Principal and Chief Executive of Middlesbrough College
Tell us a bit about your background?
I have 3 older brothers and was brought up on a farm on Huntcliffe Saltburn – which was the best playground ever! When I started my A Levels my eldest brother had just completed his degree in micro-biology and decided to do something completely different afterwards – which caused me to pause and think about my own education pathway. As a result, I dropped out of my A Levels and started working, attending Middlesbrough College on an evening and continued studying part time for the next 6 years, until I became a CIMA qualified accountant. I later went back to achieve my master’s degree part time too with my dissertation focussing on ‘the education options young people take at age 16’. This working and studying experience has really shaped my views – not only in ensuring that everyone has a wide range of further education options, but also on the real power of learning in the classroom, applying it in the workplace and earning at the same time. It is now actively shaping Middlesbrough College’s strategy, developing new apprenticeships, T Levels and part time degree options for people of all ages.
What were your career ambitions growing up? Were there any influences into your career today?
Many of my mum’s family worked in education, in fact my Grandfather was the Head teacher at Brackenhoe school on our old college campus. My passion growing up was sport and music – I played netball, hockey and the piano to grade 8 as a teenager – and so most of my childhood I assumed I would become a secondary school PE and music teacher and never really questioned this until I was in sixth form.
How and when did you get in to your role at Middlesbrough College?
As my accountancy career developed, I gained experience of capital development projects such as managing a project to build 5 police stations across the Tees Valley. When I saw the job for Vice Principal – Corporate Services at the College in 2005, which would also lead on the relocation of the college to Middlehaven and selling the 4 former sites across the town – it immediately attracted me. Not only did it fit my experience perfectly, it also had a link back to my grandfather, to my own education at Middlesbrough College and it allowed me to use my experience to benefit the people across the Tees Valley – a place I remain passionately committed to.
What does your role consist of on a day-to-day basis?
There are never two days the same! Yes, there are standard college management team meetings which are key to ensuring we remain financially strong, have a course offer which meets local employment needs, achieve great results for our students, maintain and expand our campus and keep everyone safe. But there are also lots of other activities such as attending our student councils and awards celebrations, hosting parent information sessions, attending sector based employer liaison events, student awards, staff councils and celebrations. I also spend an increasing amount of time liaising with external bodies; for example I am an elected member of the North East CBI committee, a member of the Tees Valley Combined Authority cabinet, I chair a collaboration between the 5 local FE colleges called FE+ and also Chair a national college quality forum – where we also use the opportunity to lobby senior civil servants on matters relating to education policy. If you add to that the range of amazing things that the college regularly does such as our remembrance ceremony, Pride march, charity events, ESOL choir, community work to name but a few – I am certainly kept busy!
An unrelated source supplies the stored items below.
(* ===== verification/Acceptor.v ===== *)
(** * Acceptor (network/src/Acceptor.cc)

    The listening socket, its channel, and the spare descriptor that lets the
    loop go on when the process has no descriptor left.  [on_connection] is the
    code bound as [newConnectionCallback_].  [errno] is read after the error
    line was logged; the log call is taken to leave it. *)

From S2P Require Import Prelude.
From S2P Require Import NetTypes.
From S2P Require Import Kernel.
From S2P Require Import Channel.
From S2P Require Import SocketsOps.
From S2P Require Import EventLoop.

Module Acceptor.
Section Ops.
Context `{Kernel K}.

(** A descriptor, or -1. *)
Definition fd_or_minus1 (r : Z + Z) : Z := match r with inr fd => fd | inl _ => -1 end.

Definition open_null : M (World K) Z :=
  let* r := syscall sys_open_null in ret (fd_or_minus1 r).

Definition Acceptor_ctor (loop : ptr) (listenAddr : sockaddr) (reuseport : bool)
    : M (World K) ptr :=
  let* a := new_ptr in
  let* fd := sockets.createNonblockingOrDie (Sockaddr.family listenAddr) in
  let* ch := Channel.Channel_ctor loop fd in
  let* idle := open_null in
  set_acceptor a (mkAcceptor loop fd ch None false idle) ;;;
  assert_ (0 <=? idle) ;;;
  Socket.setReuseAddr fd true ;;;
  Socket.setReusePort fd reuseport ;;;
  Socket.bindAddress fd listenAddr ;;;
  Channel.setReadCallback ch (Acceptor_handleRead a) ;;;
  ret a.

Definition setNewConnectionCallback (a : ptr) (server : ptr) : M (World K) unit :=
  upd_acceptor a (λ x, {| x with ac_newConnectionCallback_ := Some server |}).

(** The body, then the destructors of the channel and the socket. *)
Definition Acceptor_dtor (a : ptr) : M (World K) unit :=
  let* x := get_acceptor a in
  ChannelOps.disableAll (acceptChannel_ x) ;;;
  ChannelOps.remove (acceptChannel_ x) ;;;
  let* _ := syscall (sys_close (idleFd_ x)) in
  ChannelOps.Channel_dtor (acceptChannel_ x) ;;;
  Socket.Socket_dtor (acceptSocket_ x) ;;;
  modify (λ w, {| w with w_acceptors := delete a (w_acceptors w) |}).

Definition listening (x : Acceptor) : bool := listening_ x.

Definition listen (a : ptr) : M (World K) unit :=
  let* x := get_acceptor a in
  assertInLoopThread (ac_loop_ x) ;;;
  upd_acceptor a (λ x, {| x with listening_ := true |}) ;;;
  Socket.listen (acceptSocket_ x) ;;;
  ChannelOps.enableReading (acceptChannel_ x).

Definition set_idle (a : ptr) (fd : Z) : M (World K) unit :=
  upd_acceptor a (λ x, {| x with idleFd_ := fd |}).
(** [idleFd_ = ::accept(fd, NULL, NULL)]. *)
Definition raw_accept (fd : Z) : M (World K) Z :=
  let* r := syscall (sys_accept fd) in
  ret (match r with inr (c, _) => c | inl _ => -1 end).

(** Drop one pending connection through the spare descriptor. *)
Definition drop_pending (a : ptr) : M (World K) unit :=
  let* x := get_acceptor a in
  let* _ := syscall (sys_close (idleFd_ x)) in
  let* c := raw_accept (acceptSocket_ x) in
  set_idle a c ;;;
  let* _ := syscall (sys_close c) in
  let* n := open_null in
  set_idle a n.

Definition handleRead (on_connection : ptr → Z → sockaddr → M (World K) unit) (a : ptr)
    : M (World K) unit :=
  let* x := get_acceptor a in
  assertInLoopThread (ac_loop_ x) ;;;
  let* r := Socket.accept (acceptSocket_ x) in
  match r with
  | inr (connfd, peerAddr) =>
      match ac_newConnectionCallback_ x with
      | Some server => on_connection server connfd peerAddr
      | None => sockets.close connfd
      end
  | inl errno => when (errno =? EMFILE) (drop_pending a)
  end.
End Ops.

(** ** Out of descriptors

    accept(2) and open(2) with a table of at most [fd_limit] descriptors: a
    call with no room fails with [EMFILE] and leaves the pending queue. *)
Class FdTable (K : Type) `{Kernel K} := {
  open_fds : K → gset Z;
  fd_limit : nat;
  backlog : K → Z → list sockaddr;
  close_open k fd r k' : fd ∈ open_fds k → sys_close fd k = (r, k') →
    open_fds k' = open_fds k ∖ {[fd]} ∧ (∀ l, l ≠ fd → backlog k' l = backlog k l);
  accept_next k l a rest r k' : backlog k l = a :: rest → sys_accept l k = (r, k') →
    if decide (size (open_fds k) < fd_limit)%nat
    then ∃ fd, r = inr (fd, a) ∧ (fd ∉ open_fds k) ∧ open_fds k' = {[fd]} ∪ open_fds k
               ∧ backlog k' l = rest
    else r = inl EMFILE ∧ k' = k;
  open_next k r k' : sys_open_null k = (r, k') → (size (open_fds k) < fd_limit)%nat →
    ∃ fd, r = inr fd ∧ (fd ∉ open_fds k) ∧ open_fds k' = {[fd]} ∪ open_fds k
          ∧ (∀ l, backlog k' l = backlog k l);
}.

Section Full.
Context `{Kernel K, !FdTable K}.
Implicit Types w : World K.

Definition used (k : K) : nat := size (open_fds k).

Lemma used_add k k' fd : fd ∉ open_fds k → open_fds k' = {[fd]} ∪ open_fds k →
  used k' = S (used k).
Proof. unfold used. intros Hn ->. by rewrite size_union, size_singleton by set_solver. Qed.

Lemma used_close k k' fd : fd ∈ open_fds k → open_fds k' = open_fds k ∖ {[fd]} →
  S (used k') = used k.
Proof.
  intros Hi E. symmetry. apply used_add with (fd := fd); rewrite E; [set_solver|].
  apply union_difference_L. set_solver.
Qed.

(** Close the spare, accept and close the pending one, take a spare again. *)
Lemma wp_drop_pending a x addr rest w E :
  w_acceptors w !! a = Some x → idleFd_ x ∈ open_fds (w_kernel w) →
  acceptSocket_ x ∈ open_fds (w_kernel w) → acceptSocket_ x ≠ idleFd_ x →
  used (w_kernel w) = fd_limit →
  backlog (w_kernel w) (acceptSocket_ x) = addr :: rest →
  wpe (drop_pending a) (λ _ w', ∃ k' fd,
    w' = {| w with w_kernel := k';
                   w_acceptors := <[a := {| x with idleFd_ := fd |}]> (w_acceptors w) |}
    ∧ fd ∈ open_fds k' ∧ used k' = fd_limit ∧ backlog k' (acceptSocket_ x) = rest) E w.
Proof.
  intros Ha Hi Hin Hne Hfull Hb. unfold drop_pending, raw_accept, open_null, set_idle. wp_run_cells.
  destruct (sys_close (idleFd_ x) _) as [r1 k1] eqn:E1. cbn [fst snd]. wp_run_cells.
  destruct (close_open _ _ _ _ Hi E1) as [Ho1 Hb1]. pose proof (used_close _ _ _ Hi Ho1) as Hu1.
  rewrite <-(Hb1 _ Hne) in Hb. unfold used in Hu1, Hfull.
  destruct (sys_accept (acceptSocket_ x) k1) as [r2 k2] eqn:E2. cbn [fst snd].
  pose proof (accept_next _ _ _ _ _ _ Hb E2) as Hacc.
  rewrite decide_True in Hacc by lia. destruct Hacc as (c & -> & Hc & Ho2 & Hb2).
  pose proof (used_add _ _ _ Hc Ho2) as Hu2. unfold used in Hu2. wp_run_cells.
  destruct (sys_close c k2) as [r3 k3] eqn:E3. cbn [fst snd].
  assert (c ∈ open_fds k2) as Hc2 by set_solver.
  destruct (close_open _ _ _ _ Hc2 E3) as [Ho3 Hb3]. pose proof (used_close _ _ _ Hc2 Ho3) as Hu3.
  unfold used in Hu3. wp_run_cells.
  destruct (sys_open_null k3) as [r4 k4] eqn:E4. cbn [fst snd].
  destruct (open_next _ _ _ E4) as (n & -> & Hn & Ho4 & Hb4); [lia|].
  pose proof (used_add _ _ _ Hn Ho4) as Hu4. unfold used in Hu4 |- *. wp_run_cells.
  exists k4, n. rewrite insert_insert_eq. split_and!; [done|set_solver|lia|].
  rewrite Hb4, Hb3; [done|]. intros <-. set_solver.
Qed.

(** C31: a readable listening socket never stalls the loop: each [handleRead]
    takes one connection off the pending queue.  With a descriptor free it is
    handed, with its peer's address, to the new-connection callback; with the
    table full it is closed through the spare descriptor, and the acceptor
    holds a spare again, so the next call can do the same. *)
Theorem handleRead_drains on_connection a x addr rest w :
  w_acceptors w !! a = Some x → is_Some (w_loops w !! ac_loop_ x) →
  {[acceptSocket_ x; idleFd_ x]} ⊆ open_fds (w_kernel w) → acceptSocket_ x ≠ idleFd_ x →
  (used (w_kernel w) ≤ fd_limit)%nat →
  backlog (w_kernel w) (acceptSocket_ x) = addr :: rest →
  if decide (used (w_kernel w) = fd_limit) then
    wp (handleRead on_connection a) (λ _ w', ∃ k' fd,
      w' = {| w with w_kernel := k';
                     w_acceptors := <[a := {| x with idleFd_ := fd |}]> (w_acceptors w) |}
      ∧ fd ∈ open_fds k' ∧ used k' = fd_limit ∧ backlog k' (acceptSocket_ x) = rest) w
  else ∃ fd k', (fd ∉ open_fds (w_kernel w)) ∧ fd ∈ open_fds k'
      ∧ backlog k' (acceptSocket_ x) = rest
      ∧ handleRead on_connection a w
        = match ac_newConnectionCallback_ x with
          | Some server => on_connection server fd addr
          | None => sockets.close fd
          end {| w with w_kernel := k' |}.
Proof.
  intros Ha [lp Hl] Hin Hne Hle Hb.
  destruct (sys_accept (acceptSocket_ x) (w_kernel w)) as [r k'] eqn:E.
  pose proof (accept_next _ _ _ _ _ _ Hb E) as Hacc. unfold used in *.
  destruct (decide (size _ = fd_limit)) as [Hf|Hf].
  - rewrite decide_False in Hacc by lia. destruct Hacc as [-> ->].
    unfold handleRead, Socket.accept. wp_run_cells. rewrite E. cbn [fst snd].
    destruct w. cbn in *. apply wp_drop_pending with (addr := addr); cbn; [done|set_solver..| |done].
    exact Hf.
  - rewrite decide_True in Hacc by lia. destruct Hacc as (fd & -> & Hn & Ho & Hb').
    exists fd, k'. split_and!; [done|set_solver|done|].
    unfold handleRead, get_acceptor, bind, get, deref. rewrite Ha.
    rewrite (assertInLoopThread_ok _ _ _ Hl). unfold Socket.accept, syscall. by rewrite E.
Qed.
End Full.

(** ** A small table of descriptors, to run the acceptor on *)
Record fdsim := mkFdsim { fs_open : gset Z; fs_backlog : list sockaddr }.
Definition fdsim_limit : nat := 3.

Definition fdsim_take (k : fdsim) : option (Z * fdsim) :=
  if decide (size (fs_open k) < fdsim_limit)%nat
  then let fd := base.fresh (fs_open k) in
       Some (fd, {| k with fs_open := {[fd]} ∪ fs_open k |})
  else None.
Definition fdsim_accept (k : fdsim) : (Z + (Z * sockaddr)) * fdsim :=
  match fs_backlog k with
  | [] => (inl EAGAIN, k)
  | a :: rest =>
      match fdsim_take k with
      | Some (fd, k') => (inr (fd, a), {| k' with fs_backlog := rest |})
      | None => (inl EMFILE, k)
      end
  end.

#[export] Instance fdsim_kernel : Kernel fdsim := {
  sys_epoll_create1 k := (inl EMFILE, k);
  sys_epoll_ctl _ _ _ _ k := (inr tt, k);
  sys_epoll_wait _ _ _ k := (inr [], k);
  sys_eventfd k := (inl EMFILE, k);
  sys_read _ _ k := (inl EAGAIN, k);
  sys_readv _ _ k := (inl EAGAIN, k);
  sys_write _ _ k := (inl EAGAIN, k);
  sys_close fd k := (inr tt, {| k with fs_open := fs_open k ∖ {[fd]} |});
  sys_shutdown_wr _ k := (inr tt, k);
  sys_setsockopt _ _ _ k := (inr tt, k);
  sys_socket _ k := (inl EMFILE, k);
  sys_bind _ _ k := (inr tt, k);
  sys_listen _ k := (inr tt, k);
  sys_accept _ k := fdsim_accept k;
  sys_connect _ _ k := (inr tt, k);
  sys_so_error _ k := (inr 0, k);
  sys_getsockname _ k := (inr [], k);
  sys_getpeername _ k := (inr [], k);
  sys_open_null k := match fdsim_take k with Some (fd, k') => (inr fd, k') | None => (inl EMFILE, k) end;
  sys_clone k := (inl EAGAIN, k);
}.

#[export] Program Instance fdsim_table : FdTable fdsim := {
  open_fds := fs_open;
  fd_limit := fdsim_limit;
  backlog k _ := fs_backlog k;
}.
Next Obligation. intros k fd r k' _ [= <- <-]. done. Qed.
Next Obligation.
  intros k l a rest r k' Hb Ha. cbn in Ha. unfold fdsim_accept, fdsim_take in Ha.
  rewrite Hb in Ha. case_decide; simplify_eq; [|done].
  eexists. split; [done|]. cbn. split; [apply is_fresh|done].
Qed.
Next Obligation.
  intros k r k' Hs Hlt. cbn in Hs. unfold fdsim_take in Hs. rewrite decide_True in Hs by done.
  simplify_eq. eexists. split; [done|]. cbn. split; [apply is_fresh|done].
Qed.

(** Three descriptors in use, one of them the spare; two connections wait. *)
Definition full_world : World fdsim :=
  let w := start_world (mkFdsim {[3; 4; 5]} [str "a"; str "b"]) in
  {| w with w_acceptors := {[7 := mkAcceptor 1 4 8 (Some 9) true 5]};
            w_loops := {[1 := EventLoop.bare_loop 1 3 0 2]} |}.

Lemma handleRead_drains_witness :
  wp (handleRead (λ _ _ _, ret tt) 7) (λ _ w', fs_backlog (w_kernel w') = [str "b"]) full_world.
Proof.
  assert (used (w_kernel full_world) = fd_limit) as Hf by (vm_compute; reflexivity).
  assert ({[4; 5]} ⊆ open_fds (w_kernel full_world)) as Hin by (cbn; set_solver).
  pose proof (handleRead_drains (λ _ _ _, ret tt) 7 (mkAcceptor 1 4 8 (Some 9) true 5)
    (str "a") [str "b"] full_world eq_refl (ex_intro _ _ eq_refl) Hin ltac:(discriminate)
    ltac:(rewrite Hf; reflexivity) eq_refl) as Hd.
  rewrite decide_True in Hd by exact Hf.
  eapply wp_mono; [exact Hd|]. intros [] w' (k' & fd & -> & _ & _ & Hb). exact Hb.
Defined.
End Acceptor.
What are your favourite elements of your job?
Working with staff and students in college. We have the most amazing team of staff here – who are so passionate, dedicated and committed to our students. To see them at work every day fills me with immense awe and pride and likewise, when I hear how grateful our students are and how articulate, ambitious and respectful they are towards one another – I know we are doing something right!
What would you say to someone considering applying to a position at Middlesbrough College?
Come and have a look around, talk to staff and our careers team, view the facilities and make your own decision.
What advice would you give to a young professional?
Always go above and beyond on all that you do. Write a list each year of the areas that you would like to develop in yourself and of the things you need to do within your job which you are least comfortable with. Actively work on these things – and regularly assess how you are doing. Keep on learning and developing and never stand still. I call it ‘stretching your spring’ – the more you stretch yourself, the broader your ‘spring’ becomes.
How do you spend your time outside of work?
I used to be very active with hockey, cycling, badminton and friends, but this has diminished a lot since having my own children. I now spend most of my time outside of work with my family, developing my children’s interests and friendships and whenever possible getting time outdoors in the beautiful countryside of the Tees Valley and North Yorkshire.